YOUR ASSIGNMENT – Would you retype, word for word, the line with "specialize (IH Hasc)." and every line after it through the end of the records below?

Records drawn from a dataset:
::::
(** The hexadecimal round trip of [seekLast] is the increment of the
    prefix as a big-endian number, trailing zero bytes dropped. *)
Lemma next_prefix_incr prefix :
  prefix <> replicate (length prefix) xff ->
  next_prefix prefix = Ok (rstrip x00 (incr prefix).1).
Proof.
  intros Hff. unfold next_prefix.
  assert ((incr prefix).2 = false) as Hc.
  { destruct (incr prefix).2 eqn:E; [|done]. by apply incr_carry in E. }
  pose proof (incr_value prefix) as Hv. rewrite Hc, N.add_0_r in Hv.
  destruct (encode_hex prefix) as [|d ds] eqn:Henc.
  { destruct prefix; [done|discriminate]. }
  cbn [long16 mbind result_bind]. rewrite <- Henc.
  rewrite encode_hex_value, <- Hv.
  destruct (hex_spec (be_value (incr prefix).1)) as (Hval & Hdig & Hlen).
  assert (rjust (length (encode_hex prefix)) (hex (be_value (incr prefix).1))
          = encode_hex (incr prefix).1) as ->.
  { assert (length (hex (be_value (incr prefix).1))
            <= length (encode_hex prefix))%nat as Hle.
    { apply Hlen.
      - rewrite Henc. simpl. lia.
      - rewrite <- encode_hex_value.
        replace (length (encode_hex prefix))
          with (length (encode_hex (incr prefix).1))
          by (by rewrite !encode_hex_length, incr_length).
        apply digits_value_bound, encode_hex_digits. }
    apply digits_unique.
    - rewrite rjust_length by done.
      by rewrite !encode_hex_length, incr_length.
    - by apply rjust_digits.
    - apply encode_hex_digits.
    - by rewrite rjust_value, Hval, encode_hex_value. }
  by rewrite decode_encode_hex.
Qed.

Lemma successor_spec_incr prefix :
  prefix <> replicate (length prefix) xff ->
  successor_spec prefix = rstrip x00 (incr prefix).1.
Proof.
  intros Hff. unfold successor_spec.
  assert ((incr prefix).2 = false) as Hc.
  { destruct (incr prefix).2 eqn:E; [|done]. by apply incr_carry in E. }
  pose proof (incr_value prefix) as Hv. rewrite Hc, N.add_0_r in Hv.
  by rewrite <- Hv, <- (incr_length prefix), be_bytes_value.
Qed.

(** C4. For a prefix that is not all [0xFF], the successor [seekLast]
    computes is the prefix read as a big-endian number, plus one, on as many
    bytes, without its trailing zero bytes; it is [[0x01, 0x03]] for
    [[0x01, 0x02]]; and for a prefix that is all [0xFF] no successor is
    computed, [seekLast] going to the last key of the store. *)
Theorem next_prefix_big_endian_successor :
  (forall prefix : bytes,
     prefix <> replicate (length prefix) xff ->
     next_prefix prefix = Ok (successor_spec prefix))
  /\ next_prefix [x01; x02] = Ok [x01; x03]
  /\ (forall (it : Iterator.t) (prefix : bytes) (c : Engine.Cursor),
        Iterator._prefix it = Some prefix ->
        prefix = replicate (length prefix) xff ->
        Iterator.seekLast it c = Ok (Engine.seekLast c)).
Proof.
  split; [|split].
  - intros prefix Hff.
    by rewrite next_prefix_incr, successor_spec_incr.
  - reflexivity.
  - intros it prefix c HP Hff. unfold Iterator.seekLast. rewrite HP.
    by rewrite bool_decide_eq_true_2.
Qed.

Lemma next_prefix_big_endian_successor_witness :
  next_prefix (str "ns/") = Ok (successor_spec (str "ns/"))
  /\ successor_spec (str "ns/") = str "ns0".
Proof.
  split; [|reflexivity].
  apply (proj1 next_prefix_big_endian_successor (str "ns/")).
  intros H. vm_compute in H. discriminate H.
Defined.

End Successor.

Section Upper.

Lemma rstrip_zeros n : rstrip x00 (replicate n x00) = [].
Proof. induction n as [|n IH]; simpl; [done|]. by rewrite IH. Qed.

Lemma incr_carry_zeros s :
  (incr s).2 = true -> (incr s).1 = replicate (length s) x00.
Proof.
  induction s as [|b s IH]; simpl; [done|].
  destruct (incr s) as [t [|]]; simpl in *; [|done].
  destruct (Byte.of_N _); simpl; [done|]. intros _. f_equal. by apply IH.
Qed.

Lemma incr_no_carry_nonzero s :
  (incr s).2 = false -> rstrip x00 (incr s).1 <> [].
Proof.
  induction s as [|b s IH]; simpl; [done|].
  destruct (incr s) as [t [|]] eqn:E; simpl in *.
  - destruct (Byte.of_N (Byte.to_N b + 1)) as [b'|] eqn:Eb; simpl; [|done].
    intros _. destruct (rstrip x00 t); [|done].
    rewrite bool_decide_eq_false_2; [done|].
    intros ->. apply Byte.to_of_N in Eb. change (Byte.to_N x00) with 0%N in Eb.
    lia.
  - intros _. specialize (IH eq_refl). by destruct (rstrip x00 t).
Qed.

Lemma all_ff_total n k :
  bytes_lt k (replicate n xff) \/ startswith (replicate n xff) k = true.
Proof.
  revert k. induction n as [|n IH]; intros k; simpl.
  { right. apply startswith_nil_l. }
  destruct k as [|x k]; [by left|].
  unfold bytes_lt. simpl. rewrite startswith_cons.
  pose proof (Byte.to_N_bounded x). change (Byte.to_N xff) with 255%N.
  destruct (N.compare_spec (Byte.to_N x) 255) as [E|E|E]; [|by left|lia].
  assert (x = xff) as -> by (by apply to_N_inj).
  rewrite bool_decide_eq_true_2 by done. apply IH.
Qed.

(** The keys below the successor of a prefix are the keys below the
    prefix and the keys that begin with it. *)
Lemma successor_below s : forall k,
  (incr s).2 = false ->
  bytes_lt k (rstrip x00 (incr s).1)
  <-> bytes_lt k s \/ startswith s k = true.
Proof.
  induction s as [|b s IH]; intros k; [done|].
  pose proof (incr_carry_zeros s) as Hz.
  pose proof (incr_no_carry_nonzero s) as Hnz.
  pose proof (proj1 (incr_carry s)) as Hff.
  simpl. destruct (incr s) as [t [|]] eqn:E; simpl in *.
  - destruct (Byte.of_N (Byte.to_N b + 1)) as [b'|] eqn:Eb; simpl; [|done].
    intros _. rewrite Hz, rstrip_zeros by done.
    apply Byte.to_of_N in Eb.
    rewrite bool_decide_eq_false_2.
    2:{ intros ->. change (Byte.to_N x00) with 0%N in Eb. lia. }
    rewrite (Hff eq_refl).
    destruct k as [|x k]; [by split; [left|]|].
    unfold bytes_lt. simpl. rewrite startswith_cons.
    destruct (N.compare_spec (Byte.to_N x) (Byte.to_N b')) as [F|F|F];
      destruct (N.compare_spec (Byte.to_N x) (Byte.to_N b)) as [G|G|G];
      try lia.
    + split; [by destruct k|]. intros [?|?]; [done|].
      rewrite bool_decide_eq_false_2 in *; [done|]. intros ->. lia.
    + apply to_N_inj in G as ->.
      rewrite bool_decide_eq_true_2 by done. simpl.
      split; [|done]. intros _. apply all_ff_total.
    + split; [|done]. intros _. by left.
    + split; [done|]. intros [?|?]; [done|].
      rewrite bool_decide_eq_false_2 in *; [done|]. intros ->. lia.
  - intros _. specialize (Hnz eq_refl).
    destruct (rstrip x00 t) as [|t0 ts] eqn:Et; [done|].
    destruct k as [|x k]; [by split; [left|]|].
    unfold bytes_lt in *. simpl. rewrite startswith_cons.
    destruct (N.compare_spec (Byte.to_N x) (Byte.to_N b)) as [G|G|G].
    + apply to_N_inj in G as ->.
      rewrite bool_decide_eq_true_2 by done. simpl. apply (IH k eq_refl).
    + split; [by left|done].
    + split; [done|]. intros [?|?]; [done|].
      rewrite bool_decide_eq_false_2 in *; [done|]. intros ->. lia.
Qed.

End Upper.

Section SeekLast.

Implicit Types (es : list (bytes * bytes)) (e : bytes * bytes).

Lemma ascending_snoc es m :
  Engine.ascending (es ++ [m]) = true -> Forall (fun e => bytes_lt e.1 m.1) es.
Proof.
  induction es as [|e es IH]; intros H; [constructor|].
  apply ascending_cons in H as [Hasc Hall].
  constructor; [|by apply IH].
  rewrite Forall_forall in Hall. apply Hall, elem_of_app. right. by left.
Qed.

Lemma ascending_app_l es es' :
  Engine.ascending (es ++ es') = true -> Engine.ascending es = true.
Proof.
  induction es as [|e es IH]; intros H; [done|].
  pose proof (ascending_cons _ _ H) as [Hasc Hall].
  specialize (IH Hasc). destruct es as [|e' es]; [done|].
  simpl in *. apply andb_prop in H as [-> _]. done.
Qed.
::::
RESULT OF THIS EXERCISE –
  specialize (IH Hasc). destruct es as [|e' es]; [done|].
  simpl in *. apply andb_prop in H as [-> _]. done.
Qed.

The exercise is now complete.